#### Work item:
Only one stretch of the records below is wanted: the lines from the one holding "special. rewrite Hbs." through the one holding "generalize (String.list_ascii_of_string s).". Return it exactly, both ends included.

#### Working data:
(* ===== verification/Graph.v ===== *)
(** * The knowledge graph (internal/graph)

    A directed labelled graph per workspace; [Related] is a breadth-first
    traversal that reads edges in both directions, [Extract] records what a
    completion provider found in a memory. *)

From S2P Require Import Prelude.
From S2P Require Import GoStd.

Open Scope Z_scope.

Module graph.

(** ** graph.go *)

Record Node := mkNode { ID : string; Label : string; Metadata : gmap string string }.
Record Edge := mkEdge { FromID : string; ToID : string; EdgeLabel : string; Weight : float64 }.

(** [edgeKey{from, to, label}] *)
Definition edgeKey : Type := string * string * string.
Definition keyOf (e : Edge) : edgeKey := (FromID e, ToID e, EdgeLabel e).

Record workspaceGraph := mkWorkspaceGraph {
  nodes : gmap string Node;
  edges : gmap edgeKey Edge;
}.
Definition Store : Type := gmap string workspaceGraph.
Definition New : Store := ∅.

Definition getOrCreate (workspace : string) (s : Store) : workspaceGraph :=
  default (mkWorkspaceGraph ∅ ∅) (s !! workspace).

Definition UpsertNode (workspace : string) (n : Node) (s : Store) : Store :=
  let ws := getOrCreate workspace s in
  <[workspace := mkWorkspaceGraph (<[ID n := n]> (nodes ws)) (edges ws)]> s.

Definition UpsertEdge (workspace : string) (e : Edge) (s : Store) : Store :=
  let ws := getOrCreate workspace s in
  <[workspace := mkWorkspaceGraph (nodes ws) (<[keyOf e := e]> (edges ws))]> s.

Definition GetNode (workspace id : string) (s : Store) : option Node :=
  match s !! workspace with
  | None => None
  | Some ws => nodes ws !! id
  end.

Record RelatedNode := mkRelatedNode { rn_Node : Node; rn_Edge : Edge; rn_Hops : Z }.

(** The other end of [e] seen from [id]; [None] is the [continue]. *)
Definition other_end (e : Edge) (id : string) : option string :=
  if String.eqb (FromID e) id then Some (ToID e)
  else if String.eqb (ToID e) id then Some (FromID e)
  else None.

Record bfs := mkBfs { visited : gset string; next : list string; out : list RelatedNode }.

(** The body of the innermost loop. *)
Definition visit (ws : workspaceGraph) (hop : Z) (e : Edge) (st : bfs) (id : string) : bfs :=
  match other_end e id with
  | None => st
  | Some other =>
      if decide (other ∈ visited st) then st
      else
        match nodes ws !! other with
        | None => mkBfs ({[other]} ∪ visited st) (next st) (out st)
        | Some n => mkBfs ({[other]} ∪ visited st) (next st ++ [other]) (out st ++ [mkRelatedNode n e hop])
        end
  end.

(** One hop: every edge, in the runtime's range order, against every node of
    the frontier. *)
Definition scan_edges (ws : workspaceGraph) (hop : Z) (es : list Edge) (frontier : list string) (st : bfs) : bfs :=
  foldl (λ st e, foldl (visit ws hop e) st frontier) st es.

==

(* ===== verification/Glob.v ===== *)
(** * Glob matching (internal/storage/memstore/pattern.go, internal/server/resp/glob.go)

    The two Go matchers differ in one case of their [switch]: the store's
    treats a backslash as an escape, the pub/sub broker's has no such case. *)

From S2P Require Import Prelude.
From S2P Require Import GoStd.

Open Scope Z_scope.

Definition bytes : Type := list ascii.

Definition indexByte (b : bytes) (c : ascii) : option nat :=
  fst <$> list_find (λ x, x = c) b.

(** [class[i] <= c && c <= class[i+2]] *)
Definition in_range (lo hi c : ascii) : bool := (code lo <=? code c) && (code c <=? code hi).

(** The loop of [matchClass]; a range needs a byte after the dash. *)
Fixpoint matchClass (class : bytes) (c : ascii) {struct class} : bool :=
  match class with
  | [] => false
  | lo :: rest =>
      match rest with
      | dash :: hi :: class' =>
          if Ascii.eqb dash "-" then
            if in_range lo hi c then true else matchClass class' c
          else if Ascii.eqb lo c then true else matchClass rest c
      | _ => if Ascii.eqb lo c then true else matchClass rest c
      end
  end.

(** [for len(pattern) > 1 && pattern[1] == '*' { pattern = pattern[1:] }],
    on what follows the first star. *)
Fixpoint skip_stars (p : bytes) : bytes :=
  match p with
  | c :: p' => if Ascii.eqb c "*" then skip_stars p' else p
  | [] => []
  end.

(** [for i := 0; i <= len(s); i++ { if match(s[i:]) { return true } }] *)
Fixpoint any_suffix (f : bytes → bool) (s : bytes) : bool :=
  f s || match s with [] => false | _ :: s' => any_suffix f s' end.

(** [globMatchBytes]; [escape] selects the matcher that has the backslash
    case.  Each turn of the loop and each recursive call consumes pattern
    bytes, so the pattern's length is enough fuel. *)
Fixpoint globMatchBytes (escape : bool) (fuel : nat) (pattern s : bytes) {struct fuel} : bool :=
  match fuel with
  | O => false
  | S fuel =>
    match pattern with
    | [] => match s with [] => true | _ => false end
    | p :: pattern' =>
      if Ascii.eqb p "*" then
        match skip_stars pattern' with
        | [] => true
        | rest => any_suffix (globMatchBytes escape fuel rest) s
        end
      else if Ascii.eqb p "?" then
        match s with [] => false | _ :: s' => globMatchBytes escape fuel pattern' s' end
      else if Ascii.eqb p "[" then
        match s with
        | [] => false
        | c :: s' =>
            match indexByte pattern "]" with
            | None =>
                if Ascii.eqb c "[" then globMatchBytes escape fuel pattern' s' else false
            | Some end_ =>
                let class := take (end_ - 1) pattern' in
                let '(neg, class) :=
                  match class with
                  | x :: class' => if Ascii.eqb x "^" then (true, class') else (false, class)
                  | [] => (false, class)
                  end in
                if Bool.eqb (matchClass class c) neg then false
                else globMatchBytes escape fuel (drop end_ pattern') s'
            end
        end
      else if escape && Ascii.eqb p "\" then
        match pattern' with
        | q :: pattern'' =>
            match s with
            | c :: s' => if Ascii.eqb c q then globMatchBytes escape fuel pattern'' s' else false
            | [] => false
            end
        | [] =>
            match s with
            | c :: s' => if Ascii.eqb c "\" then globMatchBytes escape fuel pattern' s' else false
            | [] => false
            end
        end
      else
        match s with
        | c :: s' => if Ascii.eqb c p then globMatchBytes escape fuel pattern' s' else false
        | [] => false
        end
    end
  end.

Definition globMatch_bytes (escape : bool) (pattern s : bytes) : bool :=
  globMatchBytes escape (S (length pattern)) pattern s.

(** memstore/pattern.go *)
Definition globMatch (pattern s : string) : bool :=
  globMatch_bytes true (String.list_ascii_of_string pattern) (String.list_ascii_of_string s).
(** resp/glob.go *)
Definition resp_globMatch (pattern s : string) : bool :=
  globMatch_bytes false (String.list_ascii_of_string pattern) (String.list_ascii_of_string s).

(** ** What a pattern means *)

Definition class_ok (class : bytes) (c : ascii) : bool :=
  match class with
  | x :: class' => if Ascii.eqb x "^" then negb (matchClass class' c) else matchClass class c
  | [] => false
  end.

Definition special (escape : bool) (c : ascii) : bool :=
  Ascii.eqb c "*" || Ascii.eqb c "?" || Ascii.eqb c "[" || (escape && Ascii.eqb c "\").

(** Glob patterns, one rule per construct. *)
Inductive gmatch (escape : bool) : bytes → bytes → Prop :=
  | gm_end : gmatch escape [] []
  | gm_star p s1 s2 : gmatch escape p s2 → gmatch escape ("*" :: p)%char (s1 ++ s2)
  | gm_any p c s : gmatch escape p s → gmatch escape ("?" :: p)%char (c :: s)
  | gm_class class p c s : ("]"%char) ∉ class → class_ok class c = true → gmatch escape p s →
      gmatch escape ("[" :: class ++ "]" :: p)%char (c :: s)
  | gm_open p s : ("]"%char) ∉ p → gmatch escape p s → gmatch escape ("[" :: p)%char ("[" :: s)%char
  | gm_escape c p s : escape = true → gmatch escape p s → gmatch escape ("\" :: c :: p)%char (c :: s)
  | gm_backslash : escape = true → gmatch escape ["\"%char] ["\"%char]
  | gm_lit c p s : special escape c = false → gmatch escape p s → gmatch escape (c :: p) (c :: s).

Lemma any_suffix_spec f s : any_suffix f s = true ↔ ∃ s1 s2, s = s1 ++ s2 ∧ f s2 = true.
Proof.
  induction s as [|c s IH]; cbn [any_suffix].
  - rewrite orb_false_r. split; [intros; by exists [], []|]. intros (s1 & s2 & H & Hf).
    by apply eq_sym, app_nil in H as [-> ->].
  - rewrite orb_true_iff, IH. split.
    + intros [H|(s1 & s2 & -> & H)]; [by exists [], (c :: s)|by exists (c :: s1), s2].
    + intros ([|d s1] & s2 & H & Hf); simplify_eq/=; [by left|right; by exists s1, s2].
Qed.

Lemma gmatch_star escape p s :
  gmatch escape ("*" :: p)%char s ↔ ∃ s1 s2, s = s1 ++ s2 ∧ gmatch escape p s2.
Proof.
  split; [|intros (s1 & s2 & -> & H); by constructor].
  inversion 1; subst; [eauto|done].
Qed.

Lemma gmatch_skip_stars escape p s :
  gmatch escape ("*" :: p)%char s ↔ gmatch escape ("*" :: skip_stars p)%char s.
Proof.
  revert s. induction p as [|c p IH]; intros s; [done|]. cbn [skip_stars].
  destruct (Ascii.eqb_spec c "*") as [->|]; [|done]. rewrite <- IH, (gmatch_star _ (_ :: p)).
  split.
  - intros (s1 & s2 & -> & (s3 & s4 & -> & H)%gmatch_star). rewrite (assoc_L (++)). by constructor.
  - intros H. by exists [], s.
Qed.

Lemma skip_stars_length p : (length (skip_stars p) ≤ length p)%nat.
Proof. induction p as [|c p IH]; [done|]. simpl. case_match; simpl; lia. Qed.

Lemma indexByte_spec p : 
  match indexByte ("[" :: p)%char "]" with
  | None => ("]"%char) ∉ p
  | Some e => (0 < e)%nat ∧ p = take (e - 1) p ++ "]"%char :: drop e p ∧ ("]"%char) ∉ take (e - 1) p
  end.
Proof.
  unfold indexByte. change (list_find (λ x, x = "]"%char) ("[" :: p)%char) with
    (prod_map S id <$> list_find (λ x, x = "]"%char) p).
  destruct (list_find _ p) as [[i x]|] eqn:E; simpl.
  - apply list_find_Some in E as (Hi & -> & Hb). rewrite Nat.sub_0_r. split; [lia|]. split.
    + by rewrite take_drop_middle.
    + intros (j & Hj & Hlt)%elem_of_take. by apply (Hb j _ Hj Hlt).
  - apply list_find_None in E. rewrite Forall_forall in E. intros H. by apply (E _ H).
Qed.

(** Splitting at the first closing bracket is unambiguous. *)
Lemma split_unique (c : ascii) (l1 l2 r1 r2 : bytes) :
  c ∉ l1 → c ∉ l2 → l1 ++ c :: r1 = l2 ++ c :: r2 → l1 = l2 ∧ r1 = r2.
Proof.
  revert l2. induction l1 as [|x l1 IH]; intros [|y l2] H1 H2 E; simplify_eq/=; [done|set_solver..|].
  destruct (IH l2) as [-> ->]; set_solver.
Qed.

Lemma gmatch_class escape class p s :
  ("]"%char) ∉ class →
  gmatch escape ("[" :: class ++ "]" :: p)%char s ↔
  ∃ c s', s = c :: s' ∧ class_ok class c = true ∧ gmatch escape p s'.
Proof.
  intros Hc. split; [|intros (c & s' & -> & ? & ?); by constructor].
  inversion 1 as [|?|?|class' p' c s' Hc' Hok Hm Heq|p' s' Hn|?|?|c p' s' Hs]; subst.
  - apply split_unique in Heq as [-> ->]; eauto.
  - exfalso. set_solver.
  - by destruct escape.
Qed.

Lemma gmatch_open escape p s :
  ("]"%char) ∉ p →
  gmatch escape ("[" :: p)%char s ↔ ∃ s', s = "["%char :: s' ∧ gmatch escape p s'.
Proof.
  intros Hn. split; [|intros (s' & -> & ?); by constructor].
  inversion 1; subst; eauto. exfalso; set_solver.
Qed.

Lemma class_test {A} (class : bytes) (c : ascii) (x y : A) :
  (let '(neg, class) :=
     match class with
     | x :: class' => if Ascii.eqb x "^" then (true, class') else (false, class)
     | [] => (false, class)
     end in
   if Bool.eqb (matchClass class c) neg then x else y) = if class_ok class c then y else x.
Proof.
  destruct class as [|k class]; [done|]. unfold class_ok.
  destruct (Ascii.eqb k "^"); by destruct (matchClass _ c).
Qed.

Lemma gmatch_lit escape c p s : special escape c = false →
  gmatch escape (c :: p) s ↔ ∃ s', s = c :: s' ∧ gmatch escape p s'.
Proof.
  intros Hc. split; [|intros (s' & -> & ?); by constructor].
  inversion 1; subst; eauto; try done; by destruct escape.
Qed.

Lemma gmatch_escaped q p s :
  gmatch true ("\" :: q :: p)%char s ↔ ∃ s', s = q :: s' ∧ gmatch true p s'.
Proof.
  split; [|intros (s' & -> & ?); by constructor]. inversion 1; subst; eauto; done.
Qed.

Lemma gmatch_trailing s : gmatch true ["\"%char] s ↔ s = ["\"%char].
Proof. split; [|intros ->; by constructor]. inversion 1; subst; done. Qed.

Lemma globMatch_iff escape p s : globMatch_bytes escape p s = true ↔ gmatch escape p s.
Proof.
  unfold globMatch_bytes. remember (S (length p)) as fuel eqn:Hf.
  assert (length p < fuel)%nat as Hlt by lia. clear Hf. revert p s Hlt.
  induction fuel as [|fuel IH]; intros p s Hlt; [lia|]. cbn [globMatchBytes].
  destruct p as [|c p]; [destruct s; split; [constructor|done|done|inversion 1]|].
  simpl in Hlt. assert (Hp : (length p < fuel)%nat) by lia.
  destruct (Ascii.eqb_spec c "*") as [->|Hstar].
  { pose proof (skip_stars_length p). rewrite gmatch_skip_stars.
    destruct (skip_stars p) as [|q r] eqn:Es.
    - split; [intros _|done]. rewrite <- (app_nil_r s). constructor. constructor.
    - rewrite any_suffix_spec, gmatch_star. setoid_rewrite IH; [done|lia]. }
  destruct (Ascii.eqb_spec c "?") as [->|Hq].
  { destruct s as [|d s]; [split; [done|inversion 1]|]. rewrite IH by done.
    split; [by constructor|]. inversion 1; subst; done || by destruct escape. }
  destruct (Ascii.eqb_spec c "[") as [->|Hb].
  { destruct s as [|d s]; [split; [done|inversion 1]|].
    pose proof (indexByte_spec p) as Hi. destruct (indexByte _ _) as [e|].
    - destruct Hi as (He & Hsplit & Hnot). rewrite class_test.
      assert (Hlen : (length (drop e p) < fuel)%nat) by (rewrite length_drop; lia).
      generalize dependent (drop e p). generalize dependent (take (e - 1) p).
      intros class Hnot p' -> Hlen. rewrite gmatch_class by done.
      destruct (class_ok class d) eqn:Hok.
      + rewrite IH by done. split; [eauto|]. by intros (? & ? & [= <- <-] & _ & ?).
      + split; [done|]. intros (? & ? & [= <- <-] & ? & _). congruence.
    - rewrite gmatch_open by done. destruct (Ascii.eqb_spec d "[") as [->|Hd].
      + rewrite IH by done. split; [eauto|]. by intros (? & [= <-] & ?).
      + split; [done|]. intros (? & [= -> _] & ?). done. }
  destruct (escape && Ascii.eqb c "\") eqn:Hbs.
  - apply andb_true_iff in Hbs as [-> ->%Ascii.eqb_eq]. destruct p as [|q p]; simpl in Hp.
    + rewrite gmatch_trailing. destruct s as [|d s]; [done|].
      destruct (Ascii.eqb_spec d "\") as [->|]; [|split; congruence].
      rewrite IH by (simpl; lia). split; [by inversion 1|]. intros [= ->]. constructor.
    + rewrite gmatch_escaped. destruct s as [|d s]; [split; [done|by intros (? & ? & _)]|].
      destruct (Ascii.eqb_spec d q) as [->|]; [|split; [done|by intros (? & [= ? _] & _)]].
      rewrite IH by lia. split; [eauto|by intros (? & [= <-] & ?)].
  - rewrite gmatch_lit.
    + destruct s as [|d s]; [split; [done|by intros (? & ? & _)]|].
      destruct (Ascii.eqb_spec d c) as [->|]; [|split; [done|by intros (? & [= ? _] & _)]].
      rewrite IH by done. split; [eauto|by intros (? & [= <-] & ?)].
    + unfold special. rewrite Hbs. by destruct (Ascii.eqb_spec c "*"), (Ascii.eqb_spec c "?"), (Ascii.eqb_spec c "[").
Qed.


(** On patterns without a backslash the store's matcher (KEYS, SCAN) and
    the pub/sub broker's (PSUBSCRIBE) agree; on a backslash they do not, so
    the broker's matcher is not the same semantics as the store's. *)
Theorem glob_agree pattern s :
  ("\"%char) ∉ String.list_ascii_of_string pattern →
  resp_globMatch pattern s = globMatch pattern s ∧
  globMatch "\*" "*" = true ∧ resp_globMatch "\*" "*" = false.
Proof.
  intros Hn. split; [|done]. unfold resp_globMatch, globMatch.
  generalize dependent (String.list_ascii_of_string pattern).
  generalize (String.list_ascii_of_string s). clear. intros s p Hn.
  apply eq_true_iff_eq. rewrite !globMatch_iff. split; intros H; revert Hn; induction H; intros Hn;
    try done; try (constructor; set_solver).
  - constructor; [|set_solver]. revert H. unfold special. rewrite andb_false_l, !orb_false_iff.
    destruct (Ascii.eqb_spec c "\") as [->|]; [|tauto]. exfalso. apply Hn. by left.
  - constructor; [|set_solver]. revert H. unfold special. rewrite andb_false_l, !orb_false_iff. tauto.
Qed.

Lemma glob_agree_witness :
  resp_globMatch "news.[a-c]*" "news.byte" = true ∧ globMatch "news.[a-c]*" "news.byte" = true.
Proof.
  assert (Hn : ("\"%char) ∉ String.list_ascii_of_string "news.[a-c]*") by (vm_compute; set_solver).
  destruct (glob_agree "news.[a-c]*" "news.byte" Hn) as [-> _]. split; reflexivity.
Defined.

#### Written response:
    + unfold special. rewrite Hbs. by destruct (Ascii.eqb_spec c "*"), (Ascii.eqb_spec c "?"), (Ascii.eqb_spec c "[").
Qed.


(** On patterns without a backslash the store's matcher (KEYS, SCAN) and
    the pub/sub broker's (PSUBSCRIBE) agree; on a backslash they do not, so
    the broker's matcher is not the same semantics as the store's. *)
Theorem glob_agree pattern s :
  ("\"%char) ∉ String.list_ascii_of_string pattern →
  resp_globMatch pattern s = globMatch pattern s ∧
  globMatch "\*" "*" = true ∧ resp_globMatch "\*" "*" = false.
Proof.
  intros Hn. split; [|done]. unfold resp_globMatch, globMatch.
  generalize dependent (String.list_ascii_of_string pattern).
  generalize (String.list_ascii_of_string s). clear. intros s p Hn.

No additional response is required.